BEGIN Input for this task

(* ===== verification/CredentialsProperties.v ===== *)
(** * CredentialsProperties: what the credential store guarantees *)

From Stdlib Require Import Ascii ZArith.
From S2P Require Import Prelude External Schema Effects Evolution Identity Cimd OAuth Credentials CredentialsSpec CredentialsTheory CredentialsInvariant CredentialsProgress.

Section Properties.
Context `{Crypto, UrlLib, JsonLib, JsonDb}.

(** ** Rows that decide, after any evolution *)

Lemma find_code_same raw d d' id code :
  find_code raw d = Some (id, code) -> evolves d d' -> store_wf d' ->
  exists code', find_code raw d' = Some (id, code') /\ code_le code code'.
Proof.
  intros Hf He Hwf. apply find_row_Some in Hf as [Hc Hh].
  destruct (ev_codes _ _ He _ _ Hc) as (code' & Hc' & Hle). exists code'. split; [|done].
  bools_all. unfold code_le in Hle. destruct_and!.
  apply find_row_unique; [done|apply bool_decide_eq_true; congruence|].
  intros k v Hk Hv. bools_all. eapply (wf_code_hash _ Hwf); [done..|congruence].
Qed.

Lemma exchange_success_of_run raw client uri res v reg d o n r w :
  run o (exchange_code_bound raw client uri res v reg) (idle d n) = (Ok r, w) ->
  exchange_success raw client uri res v reg d r (w_db w).
Proof. intros Hr. by destruct (wp_run _ _ _ _ _ _ _ (exchange_code_bound_wp _ _ _ _ _ _ _) Hr). Qed.

Lemma rotate_success_of_run raw client res reg d o n r w :
  run o (rotate_refresh_bound raw client res reg) (idle d n) = (Ok r, w) ->
  rotate_success raw client res reg d r (w_db w).
Proof. intros Hr. by destruct (wp_run _ _ _ _ _ _ _ (rotate_refresh_bound_wp _ _ _ _ _) Hr). Qed.

Lemma find_session_of_run raw d o n r w :
  run o (find_provider_session raw) (idle d n) = (Ok r, w) ->
  exists s, provider_sessions d !! se_id r = Some s /\ ps_revoked_at s = None.
Proof.
  assert (Hw : wp (find_provider_session raw) (fun r _ _ => match r with
    | Ok p => exists s, provider_sessions d !! se_id p = Some s /\ ps_revoked_at s = None
    | Err _ => True end) d []); [|intros Hr; exact (wp_run _ _ _ _ _ _ _ Hw Hr)].
  unfold find_provider_session. apply wp_ewp. ewp_step. ewp_step; [|done].
  answered Hexec. split; [|done]. case_match eqn:Hf; [|by ewp_step].
  apply fmap_Some in Hf as ([id s] & Hf & ->). simpl. ewp_step. simpl.
  apply find_row_Some in Hf as [Hs Hp]. bools_all. eauto.
Qed.

(** An exchange that answers tokens leaves the code consumed. *)
Lemma exchange_consumes raw client uri res v reg d r d' :
  exchange_success raw client uri res v reg d r d' ->
  exists id code code', find_code raw d = Some (id, code) /\ authorization_codes d' !! id = Some code'
    /\ is_Some (ac_consumed_at code').
Proof.
  intros [id code s now token d1 Hf Hs Hb Ha Hn Hx Hy Hr Hfam].
  exists id, code, (consume_code now code). split_and!; [done| |by eexists].
  pose proof (find_row_Some _ _ _ _ Hf) as [Hc _].
  assert (authorization_codes d1 = alter (consume_code now) id (authorization_codes d)) as ->.
  { destruct Hfam as [|fam mem tok b d2 d3 _ _ Hfam Hmem]; [done|].
    unfold insert_member_row, insert_family_row in *. repeat case_match; by simplify_eq. }
  by rewrite lookup_alter_eq, Hc.
Qed.

Lemma code_le_consumed c c' : code_le c c' -> is_Some (ac_consumed_at c) -> is_Some (ac_consumed_at c').
Proof. unfold code_le. intros. by destruct_and!; auto. Qed.

(** ** Authorization codes *)

(** C5: An exchange of an authorization code either answers a token set, and
    then the code was stored for exactly this client, redirect URI, resource
    and PKCE verifier, was allowed by the registry, unconsumed and
    unexpired in a live session, and is now consumed; or it fails and the
    database is as before, except that the replay of a consumed code
    revokes its family and that a lost COMMIT answer can hide a success. No
    transaction stays open, whatever fails and whenever. *)
Theorem exchange_code_refines raw client uri res verifier reg c o n :
  let '(r, w) := run o (exchange_code_bound raw client uri res verifier reg) (idle c n) in
  w_tx w = [] /\ outcome (exchange_success raw client uri res verifier reg c)
                   (exchange_replay raw client uri res verifier reg c) c r (w_db w).
Proof.
  pose proof (exchange_code_bound_wp raw client uri res verifier reg c o n) as Hw.
  unfold idle. by destruct (run _ _ _).
Qed.

(** C6: A rotation either answers a successor of the refresh token presented,
    which was the live member of a live family bound to this client and
    resource, and is now consumed; or it fails and the database is as
    before, except that the replay of a consumed member revokes its family
    and that a lost COMMIT answer can hide a success. *)
Theorem rotate_refresh_refines raw client res reg c o n :
  let '(r, w) := run o (rotate_refresh_bound raw client res reg) (idle c n) in
  w_tx w = [] /\ outcome (rotate_success raw client res reg c) (rotate_replay raw client res reg c)
                   c r (w_db w).
Proof.
  pose proof (rotate_refresh_bound_wp raw client res reg c o n) as Hw.
  unfold idle. by destruct (run _ _ _).
Qed.

(** A code is redeemed at most once: after an exchange that answered
    tokens, however the database evolved since, no exchange of the same code
    by anyone, with any parameters, answers tokens. *)
Theorem code_redeemed_once raw client uri res v reg c o n r w d client' uri' res' v' reg' o' n' r' w'
    (Hwf : store_wf d)
    (Hfirst : run o (exchange_code_bound raw client uri res v reg) (idle c n) = (Ok r, w))
    (Hlater : evolves (w_db w) d)
    (Hagain : run o' (exchange_code_bound raw client' uri' res' v' reg') (idle d n') = (r', w')) :
  is_ok r' = false.
Proof.
  destruct r' as [r'|e]; [exfalso|done].
  pose proof Hfirst as Hrun. apply exchange_success_of_run in Hfirst, Hagain.
  pose proof (run_evolves _ _ _ _ _ _ (exchange_code_bound_evolves _ _ _ _ _ _) Hrun) as He.
  destruct (exchange_consumes _ _ _ _ _ _ _ _ _ Hfirst) as (id & code & code1 & Hf & Hc1 & Hcons).
  destruct (find_code_same _ _ _ _ _ Hf (transitivity He Hlater) Hwf) as (code2 & Hf2 & _).
  pose proof (find_row_Some _ _ _ _ Hf2) as [Hc2 _].
  destruct (ev_codes _ _ Hlater _ _ Hc1) as (code3 & Hc3 & Hle). simplify_eq.
  destruct Hagain as [id' code' ? ? ? ? Hf' _ _ _ Hn' _ _ _ _]. simplify_eq.
  destruct (code_le_consumed _ _ Hle Hcons). congruence.
Qed.

(** C7: An exchange does what it is asked: when nothing fails, a request that
    presents an unconsumed, unexpired code of a live session with its
    bindings, and that the registry accepts, is answered the grant of the
    code, with a refresh token exactly if the code grants one. *)
Theorem exchange_code_progress `{!CryptoLaws} raw client uri res verifier reg c o n id code s
    (Hcalm : calm o) (Hwf : store_wf c)
    (Hreq : exchange_request o raw client uri res verifier reg c id code s)
    (Hfresh : ac_consumed_at code = None) (Hready : redeemable o c code s) :
  let '(r, w) := run o (exchange_code_bound raw client uri res verifier reg) (idle c n) in
  exists token, r = Ok (code_result code s token) /\ is_some token = ac_issue_refresh_token code.
Proof.
  pose proof (calm_exchange o Hcalm _ _ _ _ _ _ _ _ _ _ Hreq Hwf (fun _ => Hready) n) as Hw.
  unfold idle. destruct (run _ _ _). rewrite Hfresh in Hw. destruct Hw as (_ & token & ? & ?). eauto.
Qed.

(** C8: When nothing fails, presenting a consumed code as its client would
    (with its client, redirect URI, resource and verifier, where the registry
    still accepts its binding and its request) is answered InvalidGrant and
    revokes the refresh family the code started. *)
Theorem replayed_code_revokes_family `{!CryptoLaws} raw client uri res verifier reg c o n id code s t
    (Hcalm : calm o) (Hwf : store_wf c)
    (Hreq : exchange_request o raw client uri res verifier reg c id code s)
    (Hcons : ac_consumed_at code = Some t) :
  let '(r, w) := run o (exchange_code_bound raw client uri res verifier reg) (idle c n) in
  r = Err InvalidGrant /\
  forall i f, refresh_families c !! i = Some f -> rf_source_code_id f = id -> family_revoked (w_db w) i.
Proof.
  assert (Hn : ac_consumed_at code = None -> redeemable o c code s) by congruence.
  pose proof (calm_exchange o Hcalm _ _ _ _ _ _ _ _ _ _ Hreq Hwf Hn n) as Hw.
  unfold idle. destruct (run _ _ _) as [r w]. rewrite Hcons in Hw. destruct Hw as (_ & -> & t' & ->).
  split; [done|]. intros i f Hf Hs. eapply revoke_families_where_revoked; [done|]. by apply bool_decide_eq_true.
Qed.

(** ** Refresh tokens *)

(** C9: A rotation does what it is asked: when nothing fails, a request of the
    family's own client for the family's own resource, where the registry
    accepts the family's binding and permits it to refresh, that presents the
    unconsumed member of a family neither revoked nor expired, in a session
    neither revoked nor expired, is answered the family's grant with a
    successor, provided that no token has the identifier or the secret drawn for
    the successor. *)
Theorem rotate_refresh_progress `{!CryptoLaws} raw client res reg c o n id m f s
    (Hcalm : calm o) (Hreq : refresh_request o raw client res reg c id m f s)
    (Hlive : rt_consumed_at m = None) (Hready : rotatable o c f s) :
  let '(r, w) := run o (rotate_refresh_bound raw client res reg) (idle c n) in
  exists token, r = Ok (refresh_result f s token).
Proof.
  pose proof (calm_rotate o Hcalm _ _ _ _ _ _ _ _ _ Hreq (fun _ => Hready) n) as Hw.
  unfold idle. destruct (run _ _ _). rewrite Hlive in Hw. by destruct Hw as (_ & ?).
Qed.

(** C10: When nothing fails, a request of the family's own client for the
    family's own resource, where the registry accepts the family's binding and
    permits it to refresh, that presents a refresh token that was rotated away,
    is answered InvalidGrant and revokes the whole family. (Only such a request
    is evidence of a replay: any other failure leaves the family alone,
    [rotate_refresh_refines].) *)
Theorem replayed_refresh_revokes_family `{!CryptoLaws} raw client res reg c o n id m f s t
    (Hcalm : calm o) (Hreq : refresh_request o raw client res reg c id m f s)
    (Hcons : rt_consumed_at m = Some t) :
  let '(r, w) := run o (rotate_refresh_bound raw client res reg) (idle c n) in
  r = Err InvalidGrant /\ family_revoked (w_db w) (rt_family_id m).
Proof.
  assert (Hn : rt_consumed_at m = None -> rotatable o c f s) by congruence.
  pose proof (calm_rotate o Hcalm _ _ _ _ _ _ _ _ _ Hreq Hn n) as Hw.
  unfold idle. destruct (run _ _ _) as [r w]. rewrite Hcons in Hw. destruct Hw as (_ & -> & t' & ->).
  split; [done|]. destruct (member_join_family_Some _ _ _ _ _ (rr_member _ _ _ _ _ _ _ _ _ _ Hreq))
    as (_ & Hf & _).
  eapply revoke_families_where_revoked; [done|]. by apply bool_decide_eq_true.
Qed.

(** A revoked family is dead: however the database evolves, no token of
    it is ever rotated again. *)
Theorem revoked_family_never_rotates raw client res reg d d' o n r w id m f
    (Hrev : family_revoked d (rt_family_id m)) (Hlater : evolves d d')
    (Hmem : member_join_family (hash raw) d' = Some (id, m, f))
    (Hrun : run o (rotate_refresh_bound raw client res reg) (idle d' n) = (r, w)) :
  is_ok r = false.
Proof.
  destruct r as [r|]; [exfalso|done]. apply rotate_success_of_run in Hrun.
  destruct (family_revoked_evolves _ _ _ Hlater Hrev) as (f1 & t & Hf1 & Ht).
  destruct Hrun as [id' m' f' ? ? ? ? ? Hj _ _ _ _ Hn _ _ _ _].
  destruct (member_join_family_Some _ _ _ _ _ Hmem) as (_ & Hf & _). simplify_eq.
Qed.

(** Revocation by token needs the token's client: presented by any other
    client, a refresh token is left alone whatever happens, and when nothing
    fails the answer is the one for an unknown token. *)
Theorem revoke_refresh_foreign raw client c o n id m f r w
    (Hmem : member_join_family (hash raw) c = Some (id, m, f))
    (Hforeign : rf_client_id f <> client)
    (Hrun : run o (revoke_refresh raw client) (idle c n) = (r, w)) :
  w_db w = c /\ (calm o -> r = Ok tt).
Proof.
  split.
  - destruct (wp_run _ _ _ _ _ _ _ (revoke_refresh_wp raw client c) Hrun) as [_ Ho].
    assert (Hsame : forall u d, token_revoked raw client c u d -> d = c)
      by (intros u d Hd; inversion Hd; congruence).
    destruct r; simpl in Ho; [by eauto|]. destruct Ho as [?|[[[] _]|(_ & u & Hd)]]; eauto.
  - intros Hcalm.
    assert (Hw : calm_wp o (revoke_refresh raw client) (fun r _ _ => r = Ok tt) c []).
    { unfold revoke_refresh. do 2 calm_step Hcalm. calm_step Hcalm. rewrite Hmem. simpl.
      rewrite (bool_decide_eq_false_2 _ Hforeign). do 2 calm_step Hcalm. by calm_step Hcalm. }
    specialize (Hw n). unfold idle in Hrun. by rewrite Hrun in Hw.
Qed.

(** Once a logout answered, however the database evolves, the session is found by nobody, issues no code, and none of its codes and
    refresh tokens is ever exchanged or rotated. *)
Theorem logout_is_final session c o n w d
    (Hlogout : run o (logout session) (idle c n) = (Ok tt, w)) (Hlater : evolves (w_db w) d) :
  (forall raw client uri res v reg o' n' r w' id code,
     find_code raw d = Some (id, code) -> ac_session_id code = se_id session ->
     run o' (exchange_code_bound raw client uri res v reg) (idle d n') = (r, w') -> is_ok r = false)
  /\ (forall raw client res reg o' n' r w' id m f,
     member_join_family (hash raw) d = Some (id, m, f) -> rf_session_id f = se_id session ->
     run o' (rotate_refresh_bound raw client res reg) (idle d n') = (r, w') -> is_ok r = false)
  /\ (forall grant lifetime o' n' r w',
     run o' (issue_authorization_code session grant lifetime) (idle d n') = (r, w') -> is_ok r = false)
  /\ (forall raw o' n' r w',
     run o' (find_provider_session raw) (idle d n') = (Ok r, w') -> se_id r <> se_id session).
Proof.
  assert (Hrev : session_revoked d (se_id session)).
  { destruct (wp_run _ _ _ _ _ _ _ (logout_wp _ _) Hlogout) as [_ Hl]. simpl in Hl.
    eapply session_revoked_evolves; [exact Hlater|]. inversion Hl as [s t t' Hs]. subst.
    eexists _, _. simpl. by rewrite lookup_alter_eq, Hs. }
  destruct Hrev as (s & t & Hs & Ht). split_and!.
  - intros * Hf Hse Hr. destruct r as [r|]; [|done]. apply exchange_success_of_run in Hr.
    destruct Hr. congruence.
  - intros * Hj Hse Hr. destruct r as [r|]; [|done]. apply rotate_success_of_run in Hr.
    destruct Hr. congruence.
  - intros * Hr. destruct r as [r|]; [|done].
    destruct (wp_run _ _ _ _ _ _ _ (issue_authorization_code_wp _ _ _ _) Hr) as [_ Hi].
    destruct Hi. congruence.
  - intros * Hr Heq. apply find_session_of_run in Hr as (s' & Hs' & Hn). congruence.
Qed.
End Properties.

END Input for this task

Task goal: All that should be written out is the stretch of lines above between the one holding "(** C9: A rotation" and the one holding "accepts the family's binding and permits", inclusive, exactly as given.

Solution:
(** C9: A rotation does what it is asked: when nothing fails, a request of the
    family's own client for the family's own resource, where the registry
    accepts the family's binding and permits it to refresh, that presents the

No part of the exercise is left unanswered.